Deletion of pancreatic β-cell adenosine kinase improves glucose homeostasis in young mice and ameliorates streptozotocin-induced hyperglycaemia.

Severe reduction in the beta-cell number (collectively known as the beta-cell mass) contributes to the development of both type 1 and type 2 diabetes. Recent pharmacological studies have suggested that increased pancreatic beta-cell proliferation could be due to specific inhibition of adenosine kinase (ADK). However, genetic evidence for the function of pancreatic beta-cell ADK under physiological conditions or in a pathological context is still lacking. In this study, we crossed mice carrying LoxP-flanked Adk gene with Ins2-Cre mice to acquire pancreatic beta-cell ADK deficiency (Ins2-Cre(+/-)Adk(fl/fl)) mice. Our results revealed that Ins2-Cre(+/-)Adk(fl/fl) mice showed improved glucose metabolism and beta-cell mass in younger mice, but showed normal activity in adult mice.

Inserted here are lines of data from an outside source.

(** C10, amended: when the product whose handle is the last segment of the
    request path is the only one with that handle and sits at index [j] of the
    collection's products, [next_product] is [False] if it is the last
    member and the product at index [j + 1] otherwise, and
    [previous_product] is [False] if it is the first member and the product
    at index [j - 1] otherwise. *)
Theorem adjecant_products_neighbours (req : request) (products : list Product)
    (j : nat) (p : Product) :
  products !! j = Some p →
  getitem (split "/" (path req)) (-1) = Some (handle p) →
  (∀ i q, products !! i = Some q → handle q = handle p → i = j) →
  (S j = length products → next_product req products = Some VFalse) ∧
  (j = 0 → previous_product req products = Some VFalse) ∧
  (∀ q, products !! S j = Some q →
        next_product req products = Some (VProduct q)) ∧
  (∀ j' q, j = S j' → products !! j' = Some q →
        previous_product req products = Some (VProduct q)).
Proof.
  intros Hj Hpath Huniq.
  assert (Hres := adjecant_loop_unique products (handle p) j p
                    (<["next" := VFalse]> (<["previous" := VFalse]> ∅))
                    Hj eq_refl Huniq).
  unfold next_product, previous_product, adjecant_products.
  rewrite Hpath. simpl. rewrite Hres. simpl.
  repeat split.
  - intros Hlast. rewrite lookup_ge_None_2 by lia.
    destruct j as [| j']; [done |].
    destruct (products !! j'); by simplify_map_eq.
  - intros ->. destruct (products !! 1); by simplify_map_eq.
  - intros q Hq. rewrite Hq.
    destruct j as [| j']; [by simplify_map_eq |].
    destruct (products !! j'); by simplify_map_eq.
  - intros j' q -> Hq. rewrite Hq. by simplify_map_eq.
Qed.

Lemma adjecant_products_neighbours_witness :
  sample_products !! 1 = Some (product_of 2 "auckland") ∧
  getitem (split "/" (path sample_request)) (-1) = Some "auckland" ∧
  next_product sample_request sample_products =
    Some (VProduct (product_of 3 "taupo")) ∧
  previous_product sample_request sample_products =
    Some (VProduct (product_of 1 "wellington")).
Proof.
  assert (H1 : sample_products !! 1 = Some (product_of 2 "auckland"))
    by reflexivity.
  assert (H2 : getitem (split "/" (path sample_request)) (-1) =
               Some (handle (product_of 2 "auckland"))) by reflexivity.
  assert (H3 : ∀ i q, sample_products !! i = Some q →
                 handle q = handle (product_of 2 "auckland") → i = 1).
  { intros [| [| [| i]]] q Hq Hh; simpl in Hq; [| reflexivity | |];
      try (injection Hq as <-; discriminate Hh). discriminate Hq. }
  pose proof (adjecant_products_neighbours sample_request sample_products 1
                (product_of 2 "auckland") H1 H2 H3) as (_ & _ & Hn & Hp).
  split; [exact H1 | split; [exact H2 | split]].
  - apply Hn. reflexivity.
  - apply (Hp 0). + reflexivity. + reflexivity.
Defined.

(** C10, as stated, fails when two products share the handle: the loop has
    no [break] and keeps the neighbours of every match.  In [twin_products]
    the last member and the first member both carry the handle of the path,
    yet [next_product] and [previous_product] are the product between them,
    not [False]. *)
Lemma adjecant_products_twins_not_False :
  twin_products !! 2 = Some (product_of 3 "auckland") ∧
  S 2 = length twin_products ∧
  twin_products !! 0 = Some (product_of 1 "auckland") ∧
  getitem (split "/" "/products/auckland") (-1) = Some "auckland" ∧
  next_product {| path := "/products/auckland" |} twin_products =
    Some (VProduct (product_of 2 "taupo")) ∧
  previous_product {| path := "/products/auckland" |} twin_products =
    Some (VProduct (product_of 2 "taupo")) ∧
  next_product {| path := "/products/auckland" |} twin_products ≠ Some VFalse ∧
  previous_product {| path := "/products/auckland" |} twin_products ≠ Some VFalse.
Proof. repeat split; try reflexivity; discriminate. Qed.

(** ** Witnesses on the sample data *)

Lemma conjunctive_membership_witness :
  disjunctive sample_collection = false ∧
  is_member vendor_equals (product_of 1 "wellington") sample_collection
    [sample_rule] = true.
Proof.
  split; [reflexivity |].
  apply (conjunctive_membership vendor_equals (product_of 1 "wellington")
           sample_collection [sample_rule] eq_refl).
  split.
  - exists sample_rule. split; [apply list_elem_of_here | reflexivity].
  - intros r Hr _. apply list_elem_of_singleton in Hr. subst r. reflexivity.
Defined.

Lemma unique_together_rules_witness :
  rule_table [sample_rule] ∧
  CollectionRule_create [sample_rule] sample_rule = None.
Proof.
  assert (H : rule_table [sample_rule]).
  { apply (rule_table_create [] sample_rule); [constructor | reflexivity]. }
  split; [exact H |].
  apply (proj2 (unique_together_rules [sample_rule] H) sample_rule sample_rule);
    [apply list_elem_of_here | reflexivity ..].
Defined.

(** * Further properties of the model *)

(** ** all_types and all_vendors *)

Lemma string_le_total : Total string_le.
Proof. intros a b. apply String.leb_total. Qed.

Lemma string_le_trans : Transitive string_le.
Proof.
  intros a b c. unfold string_le, String.leb.
  destruct (String.compare a b) eqn:Hab; [| | done];
    (destruct (String.compare b c) eqn:Hbc; [| | done]); intros _ _.
  - apply String.compare_eq_iff in Hab as ->. by rewrite Hbc.
  - apply String.compare_eq_iff in Hab as ->. by rewrite Hbc.
  - apply String.compare_eq_iff in Hbc as <-. by rewrite Hab.
  - by rewrite (string_compare_lt_trans a b c Hab Hbc).
Qed.

Lemma sorted_elem s x : x ∈ sorted s ↔ x ∈ s.
Proof. unfold sorted. by rewrite merge_sort_Permutation, elem_of_elements. Qed.

Lemma sorted_NoDup s : NoDup (sorted s).
Proof.
  unfold sorted. rewrite merge_sort_Permutation. apply NoDup_elements.
Qed.

Lemma sorted_StronglySorted s : StronglySorted string_le (sorted s).
Proof.
  unfold sorted.
  apply (@StronglySorted_merge_sort _ _ _ string_le_trans string_le_total).
Qed.

(** In a list without duplicates that is sorted by [<=], earlier elements
    are strictly below later ones. *)
Lemma sorted_strict s i j a b :
  i < j → sorted s !! i = Some a → sorted s !! j = Some b →
  String.ltb a b = true.
Proof.
  intros Hij Hi Hj.
  pose proof (StronglySorted_lookup_lt _ _ i j a b (sorted_StronglySorted s)
                Hij Hi Hj) as Hle.
  unfold string_le, String.leb in Hle. unfold String.ltb.
  destruct (String.compare a b) eqn:E; [| done | done].
  apply String.compare_eq_iff in E. subst b.
  pose proof (NoDup_lookup _ i j a (sorted_NoDup s) Hi Hj). lia.
Qed.

(** X1: [all_types] lists exactly the non-empty product types of the products,
    each once, in strictly ascending order. *)
Theorem all_types_spec (products : list Product) :
  (∀ x, x ∈ all_types products ↔
        x ≠ "" ∧ ∃ p, p ∈ products ∧ product_type p = x) ∧
  (∀ i j a b, i < j → all_types products !! i = Some a →
        all_types products !! j = Some b → String.ltb a b = true).
Proof.
  split.
  - intros x. unfold all_types, filter_truthy.
    rewrite sorted_elem, elem_of_filter, elem_of_list_to_set, list_elem_of_fmap.
    split; intros [Hx (p & Hp & Hin)]; (split; [done |]); by exists p.
  - intros i j a b. apply sorted_strict.
Qed.

(** X2: [all_vendors] lists exactly the non-empty vendors of the products, each
    once, in strictly ascending order. *)
Theorem all_vendors_spec (products : list Product) :
  (∀ x, x ∈ all_vendors products ↔
        x ≠ "" ∧ ∃ p, p ∈ products ∧ vendor p = x) ∧
  (∀ i j a b, i < j → all_vendors products !! i = Some a →
        all_vendors products !! j = Some b → String.ltb a b = true).
Proof.
  split.
  - intros x. unfold all_vendors, filter_truthy.
    rewrite sorted_elem, elem_of_filter, elem_of_list_to_set, list_elem_of_fmap.
    split; intros [Hx (p & Hp & Hin)]; (split; [done |]); by exists p.
  - intros i j a b. apply sorted_strict.
Qed.

(** X3: the number of listed types never exceeds the number of products. *)
Theorem all_types_count (products : list Product) :
  (length (all_types products) ≤ all_products_count products)%nat.
Proof.
  unfold all_products_count.
  rewrite <- (length_fmap product_type products).
  apply submseteq_length, NoDup_submseteq; [apply sorted_NoDup |].
  intros x Hx. unfold all_types, filter_truthy in Hx.
  apply sorted_elem, elem_of_filter in Hx as [_ Hx].
  by apply elem_of_list_to_set in Hx.
Qed.

(** ** current_type and current_vendor *)

Lemma substring_full s : substring 0 (String.length s) s = s.
Proof. induction s as [| c s IH]; simpl; [done | by rewrite IH]. Qed.

Lemma substring_skip (pre s : string) m :
  substring (String.length pre) m (pre ++ s) = substring 0 m s.
Proof. induction pre as [| c pre IH]; [done |]. rewrite append_cons. exact IH. Qed.

Lemma substring_split s : ∀ k, (k ≤ String.length s)%nat →
  s = (substring 0 k s ++ substring k (String.length s - k) s)%string.
Proof.
  induction s as [| c s IH]; intros k Hk.
  - simpl in Hk. replace k with 0%nat by lia. reflexivity.
  - destruct k as [| k].
    + rewrite Nat.sub_0_r, substring_full. reflexivity.
    + simpl in Hk. simpl substring. rewrite append_cons.
      f_equal. apply IH. lia.
Qed.

Lemma endswith_app (pre suffix : string) : endswith (pre ++ suffix) suffix = true.
Proof.
  unfold endswith. rewrite string_length_app.
  replace (String.length pre + String.length suffix - String.length suffix)%nat
    with (String.length pre) by lia.
  rewrite substring_skip, substring_full, String.eqb_refl, andb_true_r.
  apply Nat.leb_le. lia.
Qed.

Lemma endswith_inv (s suffix : string) :
  endswith s suffix = true → ∃ pre, s = (pre ++ suffix)%string.
Proof.
  unfold endswith. intros H. apply andb_true_iff in H as [Hlen Heq].
  apply Nat.leb_le in Hlen. apply String.eqb_eq in Heq.
  remember (String.length s - String.length suffix)%nat as k eqn:Hk.
  assert (Hm : String.length suffix = (String.length s - k)%nat) by lia.
  exists (substring 0 k s).
  rewrite <- Heq, Hm. apply substring_split. lia.
Qed.

Lemma append_suffix_inj (p1 : string) : ∀ (p2 t1 t2 : string),
  String.length t1 = String.length t2 →
  (p1 ++ t1 = p2 ++ t2)%string → t1 = t2.
Proof.
  induction p1 as [| c p1 IH]; intros [| c2 p2] t1 t2 Hlen Heq.
  - exact Heq.
  - exfalso. rewrite append_nil in Heq. subst t1.
    rewrite string_length_app in Hlen. simpl in Hlen. lia.
  - exfalso. rewrite append_nil in Heq. subst t2.
    rewrite string_length_app in Hlen. simpl in Hlen. lia.
  - rewrite !append_cons in Heq. injection Heq as _ Heq. by apply (IH p2).
Qed.

(** X4: no path is a types page and a vendors page at once: of [current_type]
    and [current_vendor] at least one is [None]. *)
Theorem current_type_vendor_exclusive (req : request) (GET : gmap string string) :
  current_type req GET = None ∨ current_vendor req GET = None.
Proof.
  unfold current_type, current_vendor.
  destruct (endswith (path req) "/types") eqn:Ht; [| by left].
  destruct (endswith (path req) "/vendors") eqn:Hv; [| by right].
  exfalso.
  apply endswith_inv in Ht as [p1 H1]. apply endswith_inv in Hv as [p2 H2].
  rewrite H1 in H2.
  change "/vendors" with ("/v" ++ "endors")%string in H2.
  rewrite <- string_app_assoc in H2.
  by apply append_suffix_inj in H2.
Qed.
Lemma only_checkForUpdates r i b1 b2 b3 b4 b5 :
  only (update_events b1 b2 b3 b4 b5) (checkForUpdates r i b1 b2 b3 b4 b5).
Proof.
  unfold checkForUpdates. only_step; [by apply only_gate|].
  only_step; [|only_step]. unfold perform_checks.
  destruct b1, b2, b3, b4, b5; repeat only_step;
    lazymatch goal with
    | |- only _ (checkRetweets _ _) => by apply only_checkRetweets
    | |- only _ (checkNewFollowers _ _) => by apply only_checkNewFollowers
    | |- only _ (checkFavorites _ _) => by apply only_checkFavorites
    | |- only _ (checkDirectMessages _ _ _) => by apply only_checkDirectMessages
    | |- only _ (checkReplies _ _) => by apply only_checkReplies
    end.
Qed.

(** ** The retry loop of [tweet] *)

Lemma extend_nil w : extend [] w = w.
Proof. destruct w. unfold extend. cbn. by rewrite app_nil_r. Qed.

Lemma extend_extend t1 t2 w : extend t2 (extend t1 w) = extend (t1 ++ t2) w.
Proof. unfold extend. cbn. by rewrite app_assoc. Qed.

Lemma record_extend e w : record e w = extend [e] w.
Proof. reflexivity. Qed.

Moreover, Ins2-Cre(+/-)Adk(fl/fl) mice were more resistant to streptozotocin (STZ) induced hyperglycaemia and pancreatic beta-cell damage in adult mice. In conclusion, we found that ADK negatively regulates beta-cell replication in young mice as well as under pathological conditions, such as STZ induced pancreatic beta-cell damage. Our study provided genetic evidence that specific inhibition of pancreatic beta-cell ADK has potential for anti-diabetic therapy.